# Question about brining my butchered chickens



## RoseGarden (Jun 5, 2005)

I've read about brining chickens after butchering. Why do people do this, what does it do to the meat? If I am using a large ice chest/cooler to brine the birds in (I have 4 very very large Cornish X's that look almost like turkeys and am going to use a cooler to age them) how much salt should I use? Do I use table salt? Thanks for any help!


----------



## suzyhomemaker09 (Sep 24, 2004)

The brining usually takes place before cooking...are you planning on brining before you freeze them or are you planning on cooking them right away?


----------



## RoseGarden (Jun 5, 2005)

Well, that is also what I need to know...does one brine the birds before freezing or only before cooking? 

I was going to butcher, age and freeze these birds. They are very large and likely a bit tough.


----------



## Kmac15 (May 19, 2007)

I brine before cooking.
I do thick pork chops and sometimes a bird.

I use about 1 cup of kosher salt to 4-6cups of warm water depending on how seasoned I want the meat, leaving it in for 2-4 hours.


----------



## MisFitFarm (Dec 31, 2007)

Why do you age them?


----------



## Cheryl aka JM (Aug 7, 2007)

I'm not sure~ 
But I think the aging is done to allow rigamortis to run it's course before freezing or cooking.


----------



## MisFitFarm (Dec 31, 2007)

Oh, ok. Thanks! Here's anothe dumb question: How do you age them?


----------



## Cheryl aka JM (Aug 7, 2007)

I've never butchered a chicken~ I just read a lot in preparation. Maybe someone more knowledgable can help?

I know about the rigamortis from processing snake feed to freezer camp. I would not prepare food for human consumption in the same way.


----------



## Goat Servant (Oct 26, 2007)

We have never aged our chickens. The only thing we have done is cooled them down in cold water several hours before refridgerating or freezing. 
I have brined them anywhere from a few hours to overnight before cooking.


----------



## Wisconsin Ann (Feb 27, 2007)

Ageing (letting them sit in the fridge) for at least 12 hours allows rigor mortis to relax, tenderizes the meat. A bird roasted fresh from killing will be tough.

Brining will tenderize the bird more, and it salts the bird all the way through, so if you don't like or can't have salt.....

anyway. I've brined both before freezing, and just before cooking. either way works fine.

a really strong brine would be heat the water and add as much salt as it will take, but that's too heavy for our taste, so:

1cup kosher salt (no iodine) to 3quarts of water, and add whatever seasoning you'd like. I've used orange juice, tarragon, poultry spice, sage and garlic. any or all of the above.

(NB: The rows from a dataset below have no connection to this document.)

(** The pattern of links at an [<a>] element: the first [[^>]*] gives back
    down to the last [href=] with a double quote after it. *)
Lemma execAt_link (a1 u a2 x post : jsstring) :
  lacks 62 a1 = true -> lacks 62 u = true -> lacks 62 a2 = true ->
  lacks 34 u = true ->
  occurs (lit "href=" ++ dq) (u ++ dq ++ a2) = false ->
  oneLine x = true -> lacks 60 x = true ->
  execAt true Markdown.link
    (element (lit "a") (a1 ++ lit "href=" ++ dq ++ u ++ dq ++ a2) x (lit "a") ++ post)
  = Some (post, [(2, x); (1, u)]).
Proof.
  intros Ha1 Hu Ha2 Hq Hocc Hx Hlt. unfold execAt, element. rewrite link_pattern.
  rewrite <- !app_assoc.
  change (lit "<" ++ lit "a" ++ ?s) with (60%N :: 97%N :: s).
  change (compile true (Cat (Cat (Chr 60) (Chr 97)) ?r) (60%N :: 97%N :: ?s) ?c ?k)
    with (compile true r s c k).
  change (compile true (Cat (Star true (notChar 62)) ?r) ?s ?c ?k)
    with (repeatMatcher (compile true (notChar 62)) true [] (S (length s)) s c
            (fun s' c' => compile true r s' c' k)).
  set (R := x ++ lit "</" ++ lit "a" ++ lit ">" ++ post).
  set (T := lit "href=" ++ dq ++ u ++ dq ++ a2).
  replace (a1 ++ lit "href=" ++ dq ++ u ++ dq ++ a2 ++ lit ">" ++ R)
    with (a1 ++ T ++ 62%N :: R) by (unfold T; now rewrite <- !app_assoc).
  assert (lacks 62 T = true) as HT.
  { unfold T. rewrite !lacks_app, Hu, Ha2. reflexivity. }
  apply greedy_back; [reflexivity|exact Ha1|exact HT| | | |lia].
  - (* the match at the attribute *)
    unfold T, dq. rewrite <- !app_assoc. cbn [app].
    change (compile true (Cat (chars (lit "href=")) ?r) (lit "href=" ++ ?s) ?c ?k)
      with (compile true (chars (lit "href=")) (lit "href=" ++ s) c
              (fun s' c' => compile true r s' c' k)).
    rewrite compile_chars by (discriminate || reflexivity).
    change (compile true (Cat (Chr 34) (Cat (Group 1 (Star true (notChar 34))) ?r))
              (34%N :: ?s) ?c ?k)
      with (repeatMatcher (compile true (notChar 34)) true [] (S (length s)) s c
              (fun s' caps' =>
                 compile true r s' ((1, firstn (length s - length s') s) :: caps') k)).
    apply greedy_until; [reflexivity|exact Hq| |lia].
    rewrite (firstn_sub_app u).
    change (compile true (Cat (Chr 34) (Cat (Star true (notChar 62)) ?r)) (34%N :: ?s) ?c ?k)
      with (repeatMatcher (compile true (notChar 62)) true [] (S (length s)) s c
              (fun s' c' => compile true r s' c' k)).
    change (lit ">" ++ R) with (62%N :: R).
    apply greedy_until; [reflexivity|exact Ha2| |lia].
    unfold R.
    change (compile true (Cat (Chr 62) (Cat (Group 2 (Star false Dot)) ?r)) (62%N :: ?s) ?c ?k)
      with (repeatMatcher (compile true Dot) false [] (S (length s)) s c
              (fun s' caps' =>
                 compile true r s' ((2, firstn (length s - length s') s) :: caps') k)).
    apply lazy_dot_takes; [exact Hx| | |lia].
    + intros x1 c x2 E. cbv beta. eapply closing_not_inside; [reflexivity|exact Hlt|exact E].
    + rewrite (firstn_sub_app x). reflexivity.
  - (* no match at a later position *)
    intros p d q E Hp.
    change (compile true
              (Cat (chars (lit "href=")) (Cat (Chr 34) ?r)) ?s ?c ?k = None)
      with (compile true (Cat (chars (lit "href=")) (Cat (Chr 34) r)) s c k = None).
    apply compile_literal_chr; [discriminate|].
    destruct p as [|h p]; [congruence|].
    unfold T in E. change (lit "href=" ++ dq ++ u ++ dq ++ a2)
      with (104%N :: lit "ref=" ++ dq ++ u ++ dq ++ a2) in E.
    injection E as _ E.
    apply (occursBefore_split _ (lit "ref=" ++ dq ++ u ++ dq ++ a2) _) with (x1 := p);
      [|exact E].
    rewrite (app_assoc (lit "ref=") dq), occursBefore_app.
    rewrite occursBefore_fits by reflexivity. change (lit "href=" ++ [34%N]) with (lit "href=" ++ dq).
    rewrite Hocc, orb_false_r.
    apply (occursBefore_first 104). reflexivity.
  - intros _. cbv beta. apply (compile_first true 104); [reflexivity|discriminate].
Qed.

I usually let it sit overnight in the fridge, (tons of flavor) or at least 4 hours. (I've also chilled the brine with icecubes and put the whole thing out on the porch overnight)

If you brine before you freeze, the bird is ready to cook when you thaw it. HOWEVER, if you use spices other than salt in the brine, be aware that your frozen bird will smell like that spice. Doesn't seem to affect any of the other food in the freezer....it's just kind of odd to unwrap a frozen chicken and smell garlic


----------